[Collected data entries]
------------------------------------------------
Lemma StronglySorted_lookup_lt {A} (R : relation A) (l : list A) i j x y :
  StronglySorted R l → i < j → l !! i = Some x → l !! j = Some y → R x y.
Proof.
  intros Hs. revert i j. induction Hs as [|a l Hs IH Hall]; intros [|i] [|j] Hij Hx Hy;
    simplify_eq/=; try lia; [|apply (IH i j); auto; lia].
  rewrite Forall_forall in Hall. apply Hall. by eapply list_elem_of_lookup_2.
Qed.

(** Elements mapped to the empty list contribute nothing. *)
Lemma concat_map_nonempty {A B} (f : A → list B) `{∀ x, Decision (f x ≠ [])} (l : list A) :
  concat (map f l) = concat (map f (filter (λ x, f x ≠ []) l)).
Proof.
  induction l as [|x l IH]; [done|]. simpl. rewrite filter_cons.
  case_decide as Hx; simpl; [by rewrite IH|]. by rewrite Hx.
Qed.

(** ** Go map iteration

    [range] over a map visits every key once, in an unspecified order.  Code
    that ranges over a map is modelled for an arbitrary [MapOrder]; a theorem
    about it therefore holds for every order the runtime may choose. *)

Class MapOrder := {
  map_keys : ∀ {V : Type}, gmap string V → list string;
  map_keys_perm : ∀ {V : Type} (m : gmap string V), map_keys m ≡ₚ (map_to_list m).*1;
}.

Lemma elem_of_map_keys `{MapOrder} {V} (m : gmap string V) k :
  k ∈ map_keys m ↔ is_Some (m !! k).
Proof.
  rewrite map_keys_perm, list_elem_of_fmap. split.
  - intros ([k' v] & -> & Hin). exists v. by apply elem_of_map_to_list.
  - intros [v Hv]. exists (k, v). split; [done|]. by apply elem_of_map_to_list.
Qed.

Lemma NoDup_map_keys `{MapOrder} {V} (m : gmap string V) : NoDup (map_keys m).
Proof. rewrite map_keys_perm. apply NoDup_fst_map_to_list. Qed.

(** Two concrete orders, for evaluation. *)
#[global] Program Instance sorted_order : MapOrder := {|
  map_keys V m := sort_strings (map_to_list m).*1
|}.
Next Obligation. intros. apply sort_strings_perm. Qed.

#[global] Program Instance reverse_order : MapOrder | 100 := {|
  map_keys V m := reverse (sort_strings (map_to_list m).*1)
|}.
Next Obligation. intros. by rewrite reverse_Permutation, sort_strings_perm. Qed.
(* ===== verification/MetaLaws.v ===== *)
(** * Correctness of metadata resolution ([core/meta])

    The ancestor walk against its declarative meaning, the resolution rule as
    a specification, and its consequences: authority precedence under any
    interleaving of writes, the reach of a prefix tombstone, typed reads, and
    the JSON round trip. *)

From S2P Require Import Prelude GoStrings Position Meta Unicode.

Local Open Scope string_scope.
Local Open Scope nat_scope.
Local Open Scope list_scope.

(** ** Dotted ancestors *)

(** [a] is a non-empty proper dotted prefix of [n]. *)
Definition ancestor (a n : string) : Prop := a ≠ "" ∧ ∃ r, n = a +:+ String "." r.

Lemma parentName_cases n :
  (parentName n = "" ∧ ∀ a, ¬ ancestor a n) ∨
  (ancestor (parentName n) n ∧
   ∀ a, ancestor a n ↔ a = parentName n ∨ ancestor a (parentName n)).
Proof.
  unfold parentName. destruct (last_index_byte n ".") as [i|] eqn:E.
  - apply last_index_byte_Some in E as [Hn Hr].
    set (p := str_take i n) in *. set (r := str_drop (S i) n) in *. clearbody p r. subst n.
    assert (∀ a q, a +:+ String "." q = p +:+ String "." r →
                   a = p ∨ ∃ u, p = a +:+ String "." u) as Hsplit.
    { intros a. clear -Hr. revert p. induction a as [|x a IH]; intros [|y p] q; simpl.
      - auto.
      - intros [= <- ->]. right. eauto.
      - intros [= -> He]. exfalso. apply Hr. rewrite <- He. eauto.
      - intros [= -> He]. destruct (IH _ _ He) as [->|[u ->]]; eauto. }
    destruct (decide (p = "")) as [->|Hp]; [left|right].
    + split; [done|]. intros a [Ha [q Hq]]. destruct (Hsplit a q (eq_sym Hq)) as [->|[u Hu]]; [done|].
      by destruct a.
    + assert (ancestor p (p +:+ String "." r)) as Hanc by (split; eauto).
      split; [done|]. intros a. split.
      * intros [Ha [q Hq]]. destruct (Hsplit a q (eq_sym Hq)) as [->|[u ->]]; [by left|right].
        split; eauto.
      * intros [->|[Ha [u ->]]]; [done|]. split; [done|].
        exists (u +:+ String "." r). by rewrite <- append_assoc.
  - left. split; [done|]. intros a [Ha [r ->]].
    apply (proj1 (last_index_byte_None _ _) E). eauto.
Qed.
(* ===== verification/Directive.v ===== *)
(** * Directives: schemas, registry, validation ([core/directive])

    The parsed directive ([directive.go]), the schema and its builder
    ([schema.go], [positional.go], [builder.go]), the schema registry with its
    "did you mean" search ([registry.go], [distance.go]) and validation
    ([validator.go]).  The parser is in [DirectiveParser].

    [Validate] mutates the directives it is given and the diagnostic sink; the
    model threads both.  Map iterations go through [MapOrder]. *)

From S2P Require Import Prelude GoStrings Position Diag.

Local Open Scope string_scope.
Local Open Scope nat_scope.
Local Open Scope list_scope.

(** ** [directive.go] *)

Record Directive := MkDirective {
  Name : string;
  Negated : bool;
  Args : list string;
  KV : gmap string string;
  Raw : string;
  DPos : Pos;
}.

Definition set_args (d : Directive) (a : list string) : Directive :=
  MkDirective (Name d) (Negated d) a (KV d) (Raw d) (DPos d).

Definition Arg (d : Directive) (i : Z) : string :=
  if (i <? 0)%Z || (Z.of_nat (length (Args d)) <=? i)%Z then ""
  else nth (Z.to_nat i) (Args d) "".

Definition HasKey (d : Directive) (key : string) : bool := bool_decide (is_Some (KV d !! key)).
Definition Value (d : Directive) (key : string) : string := default "" (KV d !! key).

Fixpoint HasPositive (l : list Directive) (name : string) : bool :=
  match l with
  | [] => false
  | d :: l => if String.eqb (Name d) name && negb (Negated d) then true else HasPositive l name
  end.
Fixpoint HasNegated (l : list Directive) (name : string) : bool :=
  match l with
  | [] => false
  | d :: l => if String.eqb (Name d) name && Negated d then true else HasNegated l name
  end.

(** [for _, d := range slices.Backward(list)] *)
Fixpoint last_loop (l : list Directive) (name : string) : option Directive :=
  match l with
  | [] => None
  | d :: l => if String.eqb (Name d) name then Some d else last_loop l name
  end.
Definition Last (l : list Directive) (name : string) : option Directive :=
  last_loop (reverse l) name.

(** ** [positional.go], [schema.go] *)

Record PositionalArg := MkPositionalArg {
  pa_Name : string;
  pa_Required : bool;
  pa_OneOf : list string;
  pa_Default : string;
  pa_Description : string;
}.

Definition PositionalOption := PositionalArg → PositionalArg.
Definition Required : PositionalOption := λ p,
  MkPositionalArg (pa_Name p) true (pa_OneOf p) (pa_Default p) (pa_Description p).
Definition OneOf (values : list string) : PositionalOption := λ p,
  MkPositionalArg (pa_Name p) (pa_Required p) (pa_OneOf p ++ values) (pa_Default p)
                  (pa_Description p).
Definition Default (v : string) : PositionalOption := λ p,
  MkPositionalArg (pa_Name p) (pa_Required p) (pa_OneOf p) v (pa_Description p).
Definition Describe (s : string) : PositionalOption := λ p,
  MkPositionalArg (pa_Name p) (pa_Required p) (pa_OneOf p) (pa_Default p) s.

Record Schema := MkSchema {
  s_Name : string;
  AppliesTo : list string;
  Requires : list string;
  MutuallyExclusiveWith : list string;
  RequiredKeys : list string;
  AllowedKeys : list string;
  DenyKeys : bool;
  PositionalArgs : list PositionalArg;
  AllowExtraPositional : bool;
  AllowNegated : bool;
  s_Description : string;
}.

(** ** [builder.go]: every method updates one field of the schema. *)

Module Builder.
Definition NewSchema (name : string) : Schema :=
  MkSchema name [] [] [] [] [] false [] false true "".
Definition On (s : Schema) (kinds : list string) : Schema :=
  let 'MkSchema n a r m rk ak dk pa ep an d := s in
  MkSchema n (a ++ kinds) r m rk ak dk pa ep an d.
Definition Requires (s : Schema) (names : list string) : Schema :=
  let 'MkSchema n a r m rk ak dk pa ep an d := s in
  MkSchema n a (r ++ names) m rk ak dk pa ep an d.
Definition ExclusiveWith (s : Schema) (names : list string) : Schema :=
  let 'MkSchema n a r m rk ak dk pa ep an d := s in
  MkSchema n a r (m ++ names) rk ak dk pa ep an d.
Definition RequiredKeys (s : Schema) (keys : list string) : Schema :=
  let 'MkSchema n a r m rk ak dk pa ep an d := s in
  MkSchema n a r m (rk ++ keys) ak dk pa ep an d.
Definition AllowedKeys (s : Schema) (keys : list string) : Schema :=
  let 'MkSchema n a r m rk ak dk pa ep an d := s in
  MkSchema n a r m rk (ak ++ keys) dk pa ep an d.
Definition DenyKeys (s : Schema) : Schema :=
  let 'MkSchema n a r m rk ak dk pa ep an d := s in
  MkSchema n a r m rk ak true pa ep an d.
Definition Positional (s : Schema) (name : string) (opts : list PositionalOption) : Schema :=
  let 'MkSchema n a r m rk ak dk pa ep an d := s in
  let p := fold_left (λ p opt, opt p) opts (MkPositionalArg name false [] "" "") in
  MkSchema n a r m rk ak dk (pa ++ [p]) ep an d.
Definition AllowExtraPositional (s : Schema) : Schema :=
  let 'MkSchema n a r m rk ak dk pa ep an d := s in
  MkSchema n a r m rk ak dk pa true an d.
Definition DenyNegation (s : Schema) : Schema :=
  let 'MkSchema n a r m rk ak dk pa ep an d := s in
  MkSchema n a r m rk ak dk pa ep false d.
Definition Describe (s : Schema) (text : string) : Schema :=
  let 'MkSchema n a r m rk ak dk pa ep an d := s in
  MkSchema n a r m rk ak dk pa ep an text.
End Builder.

(** ** [distance.go]

    The two rolling rows are arrays updated by index, as in the source. *)

Definition min3 (a b c : nat) : nat := min a (min b c).

(** Inner loop: [j] runs from [j] for [n] more rounds. *)
Fixpoint dist_inner (ca : ascii) (b : list ascii) (prev curr : list nat) (j n : nat) : list nat :=
  match n with
  | O => curr
  | S n =>
      let cost := match b !! (j - 1) with
                  | Some cb => if Ascii.eqb ca cb then 0 else 1
                  | None => 1
                  end in
      let v := min3 (curr !!! (j - 1) + 1) (prev !!! j + 1) (prev !!! (j - 1) + cost) in
      dist_inner ca b prev (<[j := v]> curr) (S j) n
  end.

(** Outer loop over the remaining bytes of [a], the [i]-th being [ca]. *)
Fixpoint dist_outer (a b : list ascii) (prev curr : list nat) (i : nat) : list nat :=
  match a with
  | [] => prev
  | ca :: a =>
      let curr' := dist_inner ca b prev (<[0 := i]> curr) 1 (length b) in
      dist_outer a b curr' prev (S i)
  end.

Definition editDistance (a b : string) : nat :=
  let la := String.list_ascii_of_string a in
  let lb := String.list_ascii_of_string b in
  dist_outer la lb (seq 0 (length lb + 1)) (replicate (length lb + 1) 0) 1 !!! length lb.

(** ** [registry.go] *)

Record Registry := MkRegistry { schemas : gmap string Schema; unclaimed : bool }.

Definition NewRegistry : Registry := MkRegistry ∅ false.
Definition AllowUnclaimed (r : Registry) : Registry := MkRegistry (schemas r) true.
Definition UnclaimedAllowed (r : Registry) : bool := unclaimed r.

Inductive RegistryError := ErrSchemaConflict (name : string).

Definition Register (r : Registry) (s : Schema) : res RegistryError Registry :=
  match schemas r !! s_Name s with
  | Some _ => Err (ErrSchemaConflict (s_Name s))
  | None => Ok (MkRegistry (<[s_Name s := s]> (schemas r)) (unclaimed r))
  end.

Definition LookupSchema (r : Registry) (name : string) : option Schema := schemas r !! name.

Definition Names (r : Registry) : list string := sort_strings (map_to_list (schemas r)).*1.

Section Iteration.
Context `{MapOrder}.

(** One round of the search: [None] stands for [bestDist == -1]. *)
Definition suggest_step (query : string) (best : option (nat * string)) (n : string)
    : option (nat * string) :=
  let d := editDistance query n in
  match best with
  | None => Some (d, n)
  | Some (bd, bn) => if d <? bd then Some (d, n) else Some (bd, bn)
  end.

Definition Suggest (r : Registry) (query : string) : option string :=
  match fold_left (suggest_step query) (map_keys (schemas r)) None with
  | None => None
  | Some (bestDist, bestName) =>
      let threshold := String.length query / 2 + 1 in
      if threshold <? bestDist then None else Some bestName
  end.

(** ** [validator.go]

    Each check returns its verdict and the sink it leaves. *)

Definition str_mem (s : string) (l : list string) : bool := bool_decide (s ∈ l).

Fixpoint peersContain (peers : list Directive) (name : string) : bool :=
  match peers with
  | [] => false
  | p :: peers => if String.eqb (Name p) name then true else peersContain peers name
  end.

Definition checkClaimed (ps : PluginSink) (sk : Sink) (d : Directive) (r : Registry)
    : bool * Sink :=
  if UnclaimedAllowed r then (true, sk)
  else match Suggest r (Name d) with
  | Some did =>
      (false, Errorf ps sk (DPos d) "no directive named %q is registered — did you mean %q?"
                     [AStr (Name d); AStr did])
  | None =>
      (false, Errorf ps sk (DPos d) "no directive named %q is registered, and nothing registered is close enough to be the one you meant"
                     [AStr (Name d)])
  end.

Definition checkNegation (ps : PluginSink) (sk : Sink) (d : Directive) (s : Schema)
    : bool * Sink :=
  if Negated d && negb (AllowNegated s) then
    (false, Errorf ps sk (DPos d) "directive %q does not accept the -gen: form" [AStr (Name d)])
  else (true, sk).

Definition checkAppliesTo (ps : PluginSink) (sk : Sink) (d : Directive) (s : Schema)
    (nodeKind : string) : bool * Sink :=
  if (length (AppliesTo s) =? 0) || str_mem nodeKind (AppliesTo s) then (true, sk)
  else (false, Errorf ps sk (DPos d) "directive %q does not apply to %q nodes (allowed: %v)"
                      [AStr (Name d); AStr nodeKind; AList (AppliesTo s)]).

(** A loop that reports each offending element of a list. *)
Fixpoint check_each (ps : PluginSink) (d : Directive) (bad : string → bool)
    (msg : string → message) (l : list string) (ok : bool) (sk : Sink) : bool * Sink :=
  match l with
  | [] => (ok, sk)
  | x :: l =>
      if bad x
      then check_each ps d bad msg l false (Errorf ps sk (DPos d) (format (msg x)) (args (msg x)))
      else check_each ps d bad msg l ok sk
  end.

Definition checkRequires (ps : PluginSink) (sk : Sink) (d : Directive) (s : Schema)
    (peers : list Directive) : bool * Sink :=
  check_each ps d (λ req, negb (peersContain peers req))
    (λ req, Sprintf "directive %q requires %q to also be present" [AStr (Name d); AStr req])
    (Requires s) true sk.

Definition checkExclusive (ps : PluginSink) (sk : Sink) (d : Directive) (s : Schema)
    (peers : list Directive) : bool * Sink :=
  check_each ps d (λ excl, peersContain peers excl)
    (λ excl, Sprintf "directive %q is mutually exclusive with %q" [AStr (Name d); AStr excl])
    (MutuallyExclusiveWith s) true sk.

Definition checkKeys (ps : PluginSink) (sk : Sink) (d : Directive) (s : Schema) : bool * Sink :=
  let '(ok, sk) :=
    check_each ps d (λ key, negb (HasKey d key))
      (λ key, Sprintf "directive %q requires key %q" [AStr (Name d); AStr key])
      (RequiredKeys s) true sk in
  if DenyKeys s then
    check_each ps d (λ _, true)
      (λ key, Sprintf "directive %q accepts no keys; %q was given" [AStr (Name d); AStr key])
      (map_keys (KV d)) ok sk
  else if 0 <? length (AllowedKeys s) then
    check_each ps d (λ key, negb (str_mem key (AllowedKeys s)))
      (λ key, Sprintf "directive %q does not accept key %q (allowed: %v)"
                [AStr (Name d); AStr key; AList (AllowedKeys s)])
      (map_keys (KV d)) ok sk
  else (ok, sk).

(** The slot loop: [i] is the slot's index, [a] the argument list so far. *)
Fixpoint positional_loop (ps : PluginSink) (d : Directive) (declared : list PositionalArg)
    (i : nat) (a : list string) (ok : bool) (sk : Sink) : list string * bool * Sink :=
  match declared with
  | [] => (a, ok, sk)
  | slot :: declared =>
      match a !! i with
      | None =>
          if pa_Required slot then
            positional_loop ps d declared (S i) a false
              (Errorf ps sk (DPos d) "directive %q requires positional arg %d (%q)"
                 [AStr (Name d); AInt (Z.of_nat i); AStr (pa_Name slot)])
          else if negb (String.eqb (pa_Default slot) "") then
            positional_loop ps d declared (S i) (a ++ [pa_Default slot]) ok sk
          else positional_loop ps d declared (S i) a ok sk
      | Some v =>
          if (0 <? length (pa_OneOf slot)) && negb (str_mem v (pa_OneOf slot)) then
            positional_loop ps d declared (S i) a false
              (Errorf ps sk (DPos d) "directive %q positional %d (%q) must be one of %v, got %q"
                 [AStr (Name d); AInt (Z.of_nat i); AStr (pa_Name slot);
                  AList (pa_OneOf slot); AStr v])
          else positional_loop ps d declared (S i) a ok sk
      end
  end.

Definition checkPositional (ps : PluginSink) (sk : Sink) (d : Directive) (s : Schema)
    : Directive * bool * Sink :=
  let declared := PositionalArgs s in
  let '(a, ok, sk) := positional_loop ps d declared 0 (Args d) true sk in
  let d' := set_args d a in
  if negb (AllowExtraPositional s) && (length declared <? length a) then
    (d', false,
     Errorf ps sk (DPos d) "directive %q accepts %d positional args, got %d"
       [AStr (Name d); AInt (Z.of_nat (length declared)); AInt (Z.of_nat (length a))])
  else (d', ok, sk).

Definition validateOne (ps : PluginSink) (sk : Sink) (d : Directive) (nodeKind : string)
    (peers : list Directive) (r : Registry) : Directive * bool * Sink :=
  match LookupSchema r (Name d) with
  | None => let '(ok, sk) := checkClaimed ps sk d r in (d, ok, sk)
  | Some s =>
      let '(ok1, sk) := checkNegation ps sk d s in
      let '(ok2, sk) := checkAppliesTo ps sk d s nodeKind in
      let '(ok3, sk) := checkRequires ps sk d s peers in
      let '(ok4, sk) := checkExclusive ps sk d s peers in
      let '(ok5, sk) := checkKeys ps sk d s in
      let '(d', ok6, sk) := checkPositional ps sk d s in
      (d', ok6 && (ok5 && (ok4 && (ok3 && (ok2 && ok1)))), sk)
  end.

(** [peers] is the whole list: the directives already visited carry their
    folded arguments, and only names are read from it. *)
Fixpoint validate_loop (ps : PluginSink) (sk : Sink) (done todo : list Directive)
    (nodeKind : string) (r : Registry) (ok : bool) : list Directive * bool * Sink :=
  match todo with
  | [] => (done, ok, sk)
  | d :: todo =>
      let '(d', okd, sk) := validateOne ps sk d nodeKind (done ++ d :: todo) r in
      validate_loop ps sk (done ++ [d']) todo nodeKind r (okd && ok)
  end.

Definition Validate (ps : PluginSink) (sk : Sink) (directives : list Directive)
    (nodeKind : string) (r : Registry) : list Directive * bool * Sink :=
  validate_loop ps sk [] directives nodeKind r true.

End Iteration.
------------------------------------------------
Report every line above that has the string "Lemma" in it.

> **EXERCISE RESPONSE**
Lemma StronglySorted_lookup_lt {A} (R : relation A) (l : list A) i j x y :
Lemma concat_map_nonempty {A B} (f : A → list B) `{∀ x, Decision (f x ≠ [])} (l : list A) :
Lemma elem_of_map_keys `{MapOrder} {V} (m : gmap string V) k :
Lemma NoDup_map_keys `{MapOrder} {V} (m : gmap string V) : NoDup (map_keys m).
Lemma parentName_cases n :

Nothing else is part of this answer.